◆ Problem to work on ◆
For this exercise, print the records below verbatim.

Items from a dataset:
Lemma target_bounds_witness :
  exists target,
    decide (example_config half) 0 5 = Some target /\
    MinPods (example_config half) <= target <= Z.max (MaxPods (example_config half)) 5 /\
    (5 <= MaxPods (example_config half) -> target <= MaxPods (example_config half)).
Proof.
  apply (target_bounds (example_config half) 0 5).
  - exact valid_params_example.
  - reflexivity.
  - lia.
  - unfold GoInt.max_int32. lia.
Defined.




(** The product of the scale-down branch is the binary64 one, rounded to
    nearest like every float64 operation of the source.  Its floor can
    therefore be one above the floor of the exact product: the float64
    nearest to 0.7 lies just below 0.7, ten times it lies just below 7,
    and the rounded product is 7. *)
Remark damping_product_is_rounded :
  Strconv.ParseFloat_plain "0.7" = Some (S754_finite false 6305039478318694 (-53)) /\
  (10 * 6305039478318694) / 2 ^ 53 = 6 /\
  floor64 (mul (of_int 10) (S754_finite false 6305039478318694 (-53))) = Some 7 /\
  decide (example_config (S754_finite false 6305039478318694 (-53))) 0 11 = Some 8.
Proof. repeat split; reflexivity. Qed.

(** C3: the four scenarios of the specification, for backlog-per-replica
    10 and bounds 1..10: 25 messages at 1 replica give 3; an empty queue
    at 5 replicas with damping 0.5 gives 3; 120 messages at 2 replicas
    give 10; 10 messages at 1 replica give 1, and that iteration issues no
    apply call. *)
Theorem decide_scenarios (config : Config) :
  MsgPerPod config = 10 -> MinPods config = 1 -> MaxPods config = 10 ->
  decide config 25 1 = Some 3 /\
  (ScaleFactor config = half -> decide config 0 5 = Some 3) /\
  decide config 120 2 = Some 10 /\
  decide config 10 1 = Some 1 /\
  (forall debug c queue currentScale,
     QueueInspect c (QueueName config) = Ok queue ->
     GetScale c (Namespace config) (Deployment config) = Ok currentScale ->
     Messages queue = 10 -> Replicas currentScale = 1 ->
     updates (fst (tick config debug c)) = []).
Proof.
  intros Hm Hmin Hmax.
  assert (D1 : decide config 10 1 = Some 1).
  { unfold decide, rawReplicas, boundReplicas, dampReplicas.
    rewrite Hm, Hmin, Hmax. reflexivity. }
  repeat split.
  - unfold decide, rawReplicas, boundReplicas, dampReplicas.
    rewrite Hm, Hmin, Hmax. reflexivity.
  - intros Hf. unfold decide, rawReplicas, boundReplicas, dampReplicas.
    rewrite Hm, Hmin, Hmax, Hf. reflexivity.
  - unfold decide, rawReplicas, boundReplicas, dampReplicas.
    rewrite Hm, Hmin, Hmax. reflexivity.
  - exact D1.
  - intros debug c queue currentScale Hq Hs Hp Hc.
    rewrite (tick_updates_defined config debug c queue currentScale 1 Hq Hs)
      by (rewrite Hp, Hc; exact D1).
    rewrite Hc. reflexivity.
Qed.

Lemma decide_scenarios_witness :
  decide (example_config half) 25 1 = Some 3 /\
  decide (example_config half) 0 5 = Some 3 /\
  decide (example_config half) 120 2 = Some 10 /\
  decide (example_config half) 10 1 = Some 1 /\
  updates (fst (tick (example_config half) true (example_collaborators 10 1))) = [].
Proof.
  pose proof (decide_scenarios (example_config half) eq_refl eq_refl eq_refl)
    as (S1 & S2 & S3 & S4 & S5).
  split; [ exact S1 | ]. split; [ exact (S2 eq_refl) | ].
  split; [ exact S3 | ]. split; [ exact S4 | ].
  exact (S5 true (example_collaborators 10 1) _ _ eq_refl eq_refl eq_refl eq_refl).
Defined.

(** C4: in a shrink decision (valid parameters, a current count that is
    a non-negative [int32] above the bounded value) a damping factor of
    zero gives the bounded value itself, and a damping factor of one
    gives back the current count, so that the iteration issues no apply
    call. *)
Theorem damping_boundaries (config : Config) (p cur b : Z) :
  valid_params config -> 0 <= cur <= GoInt.max_int32 ->
  boundedReplicas config p = Some b -> b < cur ->
  (forall s, ScaleFactor config = S754_zero s -> decide config p cur = Some b) /\
  (ScaleFactor config = one ->
   decide config p cur = Some cur /\
   forall debug c queue currentScale,
     QueueInspect c (QueueName config) = Ok queue ->
     GetScale c (Namespace config) (Deployment config) = Ok currentScale ->
     Messages queue = p -> Replicas currentScale = cur ->
     updates (fst (tick config debug c)) = []).
Proof.
  intros (Hb & Hmax & Hm & V & L0) Hc B S.
  rewrite (decide_bounded _ _ _ _ B).
  assert (Hb0 : 0 <= b).
  { unfold boundedReplicas in B. destruct (rawReplicas config p) as [r | ]; [ | discriminate ].
    cbn [option_map] in B. injection B as <-. rewrite boundReplicas_min_max. lia. }
  assert (G : 0 < cur - b < 2 ^ 53) by (unfold GoInt.max_int32 in Hc; lia).
  assert (W : GoInt.wrap (cur - b) = cur - b).
  { apply wrap_id. unfold GoInt.min_int, GoInt.max_int, GoInt.max_int32 in *. lia. }
  split.
  - intros s Hf. unfold dampReplicas, GoInt.sub, GoInt.add.
    destruct (Z.ltb_spec b cur); [ | lia ].
    rewrite W, Hf, to_int_Floor_mul_zero by trivial. cbn [bind].
    rewrite wrap_id; [ reflexivity | ].
    unfold GoInt.min_int, GoInt.max_int, GoInt.max_int32 in *. lia.
  - intros Hf.
    assert (D : dampReplicas config cur b = Some cur).
    { unfold dampReplicas, GoInt.sub, GoInt.add.
      destruct (Z.ltb_spec b cur); [ | lia ].
      rewrite W, Hf, to_int_Floor_mul_one by trivial. cbn [bind].
      rewrite wrap_id; [ f_equal; lia | ].
      unfold GoInt.min_int, GoInt.max_int, GoInt.max_int32 in *. lia. }
    split; [ exact D | ].
    intros debug c queue currentScale Hq Hs Hp Hcur.
    rewrite (tick_updates_defined config debug c queue currentScale cur Hq Hs)
      by (rewrite Hp, Hcur, (decide_bounded _ _ _ _ B); exact D).
    rewrite Hcur, Z.eqb_refl. reflexivity.
Qed.

Lemma valid_params_example_zero : valid_params (example_config zero).
Proof.
  unfold valid_params, GoInt.max_int. cbn.
  repeat split; try reflexivity; lia.
Defined.

Lemma valid_params_example_one : valid_params (example_config one).
Proof.
  unfold valid_params, GoInt.max_int. cbn.
  repeat split; try reflexivity; lia.
Defined.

◆ Worked solution ◆
Lemma target_bounds_witness :
  exists target,
    decide (example_config half) 0 5 = Some target /\
    MinPods (example_config half) <= target <= Z.max (MaxPods (example_config half)) 5 /\
    (5 <= MaxPods (example_config half) -> target <= MaxPods (example_config half)).
Proof.
  apply (target_bounds (example_config half) 0 5).
  - exact valid_params_example.
  - reflexivity.
  - lia.
  - unfold GoInt.max_int32. lia.
Defined.




(** The product of the scale-down branch is the binary64 one, rounded to
    nearest like every float64 operation of the source.  Its floor can
    therefore be one above the floor of the exact product: the float64
    nearest to 0.7 lies just below 0.7, ten times it lies just below 7,
    and the rounded product is 7. *)
Remark damping_product_is_rounded :
  Strconv.ParseFloat_plain "0.7" = Some (S754_finite false 6305039478318694 (-53)) /\
  (10 * 6305039478318694) / 2 ^ 53 = 6 /\
  floor64 (mul (of_int 10) (S754_finite false 6305039478318694 (-53))) = Some 7 /\
  decide (example_config (S754_finite false 6305039478318694 (-53))) 0 11 = Some 8.
Proof. repeat split; reflexivity. Qed.

(** C3: the four scenarios of the specification, for backlog-per-replica
    10 and bounds 1..10: 25 messages at 1 replica give 3; an empty queue
    at 5 replicas with damping 0.5 gives 3; 120 messages at 2 replicas
    give 10; 10 messages at 1 replica give 1, and that iteration issues no
    apply call. *)
Theorem decide_scenarios (config : Config) :
  MsgPerPod config = 10 -> MinPods config = 1 -> MaxPods config = 10 ->
  decide config 25 1 = Some 3 /\
  (ScaleFactor config = half -> decide config 0 5 = Some 3) /\
  decide config 120 2 = Some 10 /\
  decide config 10 1 = Some 1 /\
  (forall debug c queue currentScale,
     QueueInspect c (QueueName config) = Ok queue ->
     GetScale c (Namespace config) (Deployment config) = Ok currentScale ->
     Messages queue = 10 -> Replicas currentScale = 1 ->
     updates (fst (tick config debug c)) = []).
Proof.
  intros Hm Hmin Hmax.
  assert (D1 : decide config 10 1 = Some 1).
  { unfold decide, rawReplicas, boundReplicas, dampReplicas.
    rewrite Hm, Hmin, Hmax. reflexivity. }
  repeat split.
  - unfold decide, rawReplicas, boundReplicas, dampReplicas.
    rewrite Hm, Hmin, Hmax. reflexivity.
  - intros Hf. unfold decide, rawReplicas, boundReplicas, dampReplicas.
    rewrite Hm, Hmin, Hmax, Hf. reflexivity.
  - unfold decide, rawReplicas, boundReplicas, dampReplicas.
    rewrite Hm, Hmin, Hmax. reflexivity.
  - exact D1.
  - intros debug c queue currentScale Hq Hs Hp Hc.
    rewrite (tick_updates_defined config debug c queue currentScale 1 Hq Hs)
      by (rewrite Hp, Hc; exact D1).
    rewrite Hc. reflexivity.
Qed.

Lemma decide_scenarios_witness :
  decide (example_config half) 25 1 = Some 3 /\
  decide (example_config half) 0 5 = Some 3 /\
  decide (example_config half) 120 2 = Some 10 /\
  decide (example_config half) 10 1 = Some 1 /\
  updates (fst (tick (example_config half) true (example_collaborators 10 1))) = [].
Proof.
  pose proof (decide_scenarios (example_config half) eq_refl eq_refl eq_refl)
    as (S1 & S2 & S3 & S4 & S5).
  split; [ exact S1 | ]. split; [ exact (S2 eq_refl) | ].
  split; [ exact S3 | ]. split; [ exact S4 | ].
  exact (S5 true (example_collaborators 10 1) _ _ eq_refl eq_refl eq_refl eq_refl).
Defined.

(** C4: in a shrink decision (valid parameters, a current count that is
    a non-negative [int32] above the bounded value) a damping factor of
    zero gives the bounded value itself, and a damping factor of one
    gives back the current count, so that the iteration issues no apply
    call. *)
Theorem damping_boundaries (config : Config) (p cur b : Z) :
  valid_params config -> 0 <= cur <= GoInt.max_int32 ->
  boundedReplicas config p = Some b -> b < cur ->
  (forall s, ScaleFactor config = S754_zero s -> decide config p cur = Some b) /\
  (ScaleFactor config = one ->
   decide config p cur = Some cur /\
   forall debug c queue currentScale,
     QueueInspect c (QueueName config) = Ok queue ->
     GetScale c (Namespace config) (Deployment config) = Ok currentScale ->
     Messages queue = p -> Replicas currentScale = cur ->
     updates (fst (tick config debug c)) = []).
Proof.
  intros (Hb & Hmax & Hm & V & L0) Hc B S.
  rewrite (decide_bounded _ _ _ _ B).
  assert (Hb0 : 0 <= b).
  { unfold boundedReplicas in B. destruct (rawReplicas config p) as [r | ]; [ | discriminate ].
    cbn [option_map] in B. injection B as <-. rewrite boundReplicas_min_max. lia. }
  assert (G : 0 < cur - b < 2 ^ 53) by (unfold GoInt.max_int32 in Hc; lia).
  assert (W : GoInt.wrap (cur - b) = cur - b).
  { apply wrap_id. unfold GoInt.min_int, GoInt.max_int, GoInt.max_int32 in *. lia. }
  split.
  - intros s Hf. unfold dampReplicas, GoInt.sub, GoInt.add.
    destruct (Z.ltb_spec b cur); [ | lia ].
    rewrite W, Hf, to_int_Floor_mul_zero by trivial. cbn [bind].
    rewrite wrap_id; [ reflexivity | ].
    unfold GoInt.min_int, GoInt.max_int, GoInt.max_int32 in *. lia.
  - intros Hf.
    assert (D : dampReplicas config cur b = Some cur).
    { unfold dampReplicas, GoInt.sub, GoInt.add.
      destruct (Z.ltb_spec b cur); [ | lia ].
      rewrite W, Hf, to_int_Floor_mul_one by trivial. cbn [bind].
      rewrite wrap_id; [ f_equal; lia | ].
      unfold GoInt.min_int, GoInt.max_int, GoInt.max_int32 in *. lia. }
    split; [ exact D | ].
    intros debug c queue currentScale Hq Hs Hp Hcur.
    rewrite (tick_updates_defined config debug c queue currentScale cur Hq Hs)
      by (rewrite Hp, Hcur, (decide_bounded _ _ _ _ B); exact D).
    rewrite Hcur, Z.eqb_refl. reflexivity.
Qed.

Lemma valid_params_example_zero : valid_params (example_config zero).
Proof.
  unfold valid_params, GoInt.max_int. cbn.
  repeat split; try reflexivity; lia.
Defined.

Lemma valid_params_example_one : valid_params (example_config one).
Proof.
  unfold valid_params, GoInt.max_int. cbn.
  repeat split; try reflexivity; lia.
Defined.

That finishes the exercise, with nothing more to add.